No Cinturão Citrícola, situado entre São Paulo e Minas Gerais, a produção anual de laranjas costuma atingir cerca de 315 milhões de caixas. No entanto, para a safra 2024/25, as estimativas indicam uma redução para 232,38 milhões de caixas, representando uma queda de aproximadamente 24% em comparação com a safra anterior. De acordo com o Cepea, o preço da fruta destinada à moagem atingiu recentemente R$ 85 por caixa de 40,8 kg em São Paulo, alcançando um recorde desde 1994.
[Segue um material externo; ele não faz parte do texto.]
Lemma keeps_history : keeps R history.
Proof.
  intros s l a s' l' Hrun.
  unfold get, gets, emit, emits, history in Hrun. simplify_eq. reflexivity.
Qed.

Lemma keeps_panic {A} (msg : string) : keeps R (panic (A:=A) msg).
Proof. intros s l a s' l' [=]. Qed.

Lemma keeps_modify (g : S → S) : (∀ s, R s (g s)) → keeps R (modify g).
Proof. intros Hg s l a s' l' Hrun. unfold modify in Hrun. simplify_eq. apply Hg. Qed.

Lemma keeps_through {C A} (field : S → option C) (set : option C → S → S)
    (m : M C A) :
  (∀ s c, R s (set (Some c) s)) → keeps R (through field set m).
Proof.
  intros Hset s l a s' l'. unfold through.
  destruct (field s) as [c|]; [|discriminate].
  destruct (m c l) as [[a' c'] l1|]; [|discriminate].
  intros Hrun. simplify_eq. apply Hset.
Qed.

End Keeps.

Ltac keeps_step :=
  first
    [ assumption
    | apply keeps_ret; tc_solve
    | apply keeps_get; tc_solve
    | apply keeps_gets; tc_solve
    | apply keeps_emit; tc_solve
    | apply keeps_emits; tc_solve
    | apply keeps_history; tc_solve
    | apply keeps_panic
    | apply keeps_modify; intros ?; reflexivity
    | apply keeps_through; intros ? ?; reflexivity
    | apply keeps_bind; [tc_solve| |intros ?]
    | match goal with
      | |- keeps _ (match ?x with _ => _ end) => destruct x
      | |- keeps _ (if ?b then _ else _) => destruct b
      end ].

Lemma Publish_keeps_registrations (E : Amqp) (routingKey : string) (event : Value) :
  keeps sameRegistrations (Session.Publish E routingKey event).
Proof. unfold Session.Publish. cbv zeta. repeat keeps_step. Qed.

Lemma declareAll_keeps_registrations (E : Amqp) (role : string)
    (ch : option Channel) (decls : list Declaration) :
  keeps sameRegistrations (Session.declareAll E role ch decls).
Proof. induction decls as [|d decls IH]; simpl; repeat keeps_step. Qed.

Lemma rangeDeliveries_keeps_registrations (ds : list Delivery) :
  keeps sameRegistrations (Session.rangeDeliveries ds).
Proof.
  induction ds as [|d ds IH]; simpl; unfold Session.dispatch; cbv zeta;
    repeat keeps_step.
Qed.

Lemma Consume_keeps_registrations (E : Amqp) (fuel : nat) :
  keeps sameRegistrations (Session.Consume E fuel).
Proof.
  induction fuel as [|fuel IH]; simpl; repeat keeps_step.
  apply rangeDeliveries_keeps_registrations.
Qed.

Lemma Shutdown_keeps_registrations (E : Amqp) :
  keeps sameRegistrations (Session.Shutdown E).
Proof. unfold Session.Shutdown. repeat keeps_step. Qed.

Lemma Registration_covers (s s' : Session.t) (l l' : Log) (err : error)
    (exchangeName queueName routingKey : string) (handler : Subscriber) :
  topologyCovered s →
  Session.AddSubscription exchangeName queueName routingKey handler s l
    = Returns (err, s') l' →
  topologyCovered s'.
Proof.
  intros [Hp Hs]. unfold Session.AddSubscription. run.
  destruct (negb _ && negb _).
  { intros [= _ <- _]. by split. }
  intros [= _ <- _]. split; simpl; [exact Hp|].
  intros key h. destruct (decide (routingKey = key)) as [->|Hne].
  - intros _. exists queueName, exchangeName.
    rewrite !elem_of_app, !list_elem_of_singleton. naive_solver.
  - rewrite lookup_insert_ne by done. intros Hk.
    destruct (Hs key h Hk) as (q & ex & ? & ? & ?). exists q, ex.
    rewrite !elem_of_app. naive_solver.
Qed.

Lemma Publisher_covers (s s' : Session.t) (l l' : Log) (err : error)
    (exchangeName routingKey : string) :
  topologyCovered s →
  Session.AddPublisher exchangeName routingKey s l = Returns (err, s') l' →
  topologyCovered s'.
Proof.
  intros [Hp Hs]. unfold Session.AddPublisher. run.
  destruct (Session.publishers s !! routingKey) as [old|] eqn:Hold.
  { intros [= _ <- _]. by split. }
  intros [= _ <- _]. split; simpl; [|exact Hs].
  intros key ex. destruct (decide (routingKey = key)) as [->|Hne].
  - rewrite lookup_insert_eq. intros [= ->].
    rewrite elem_of_app, list_elem_of_singleton. by right.
  - rewrite lookup_insert_ne by done. intros Hk.
    rewrite elem_of_app. left. by eapply Hp.
Qed.

Lemma sameRegistrations_covered (s s' : Session.t) :
  sameRegistrations s s' → topologyCovered s → topologyCovered s'.
Proof.
  unfold sameRegistrations, registrations, topologyCovered.
  intros [= Hsub Hpub _ Hcd Hpd]. by rewrite Hsub, Hpub, Hcd, Hpd.
Qed.

Lemma InUse_covered (s : Session.t) :
  InUse s → topologyCovered s.
Proof.
  induction 1 as [addr logger
                 |s l ex q rk h err s' l' _ IH Hrun
                 |s l ex rk err s' l' _ IH Hrun
                 |E s l err s' l' _ IH Hrun
                 |E s l rk ev err s' l' _ IH Hrun
                 |E s l s' l' _ IH Hrun
                 |E fuel s l r s' l' _ IH Hrun].
  - split; intros key x; simpl; by rewrite lookup_empty.
  - by eapply Registration_covers.
  - by eapply Publisher_covers.
  - eapply sameRegistrations_covered; [|exact IH].
    by apply Declare_frame in Hrun as [? _].
  - eapply sameRegistrations_covered; [|exact IH].
    by eapply Publish_keeps_registrations.
  - eapply sameRegistrations_covered; [|exact IH].
    by eapply Shutdown_keeps_registrations.
  - eapply sameRegistrations_covered; [|exact IH].
    by eapply Consume_keeps_registrations.
Qed.

(** X14. In every session a program can reach through the methods, each
    registered publisher's exchange is among the producer declarations,
    and each registered handler's exchange, queue and binding are among
    the consumer declarations. *)
Theorem registered_topology_is_declared (s : Session.t) :
  InUse s → topologyCovered s.
Proof. apply InUse_covered. Qed.

(** X19. [Publish], [Consume] and [Session.Shutdown] never change what
    is registered: handlers, exchanges, queue name and both declaration
    lists are after a call what they were before. *)
Theorem methods_keep_registrations (E : Amqp) (s s' : Session.t) (l l' : Log) :
  (∀ routingKey event err,
     Session.Publish E routingKey event s l = Returns (err, s') l' →
     registrations s' = registrations s)
  ∧ (∀ fuel r,
       Session.Consume E fuel s l = Returns (r, s') l' →
       registrations s' = registrations s)
  ∧ (Session.Shutdown E s l = Returns (tt, s') l' →
       registrations s' = registrations s).
Proof.
  split; [|split].
  - intros routingKey event err Hrun. by eapply Publish_keeps_registrations.
  - intros fuel r Hrun. by eapply Consume_keeps_registrations.
  - intros Hrun. by eapply Shutdown_keeps_registrations.
Qed.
Thiago Pettinato, superintendente de Câmbio e Trade Finance da Multiplica Crédito & Investimentos, aponta que os produtores do Cinturão Citrícola enfrentam desafios significativos, como condições climáticas adversas e a doença Greening. Muitos agricultores, incapazes de controlar o Greening, optaram por arrendar suas terras ou mudar para o cultivo de cana-de-açúcar em vez de laranjas, reduzindo ainda mais a oferta e impulsionando os preços. Pettinato explica: “Devido ao calor intenso, muitos processadores de suco iniciaram o processamento das laranjas já em 1º de maio, ao invés de junho, para evitar maiores perdas”.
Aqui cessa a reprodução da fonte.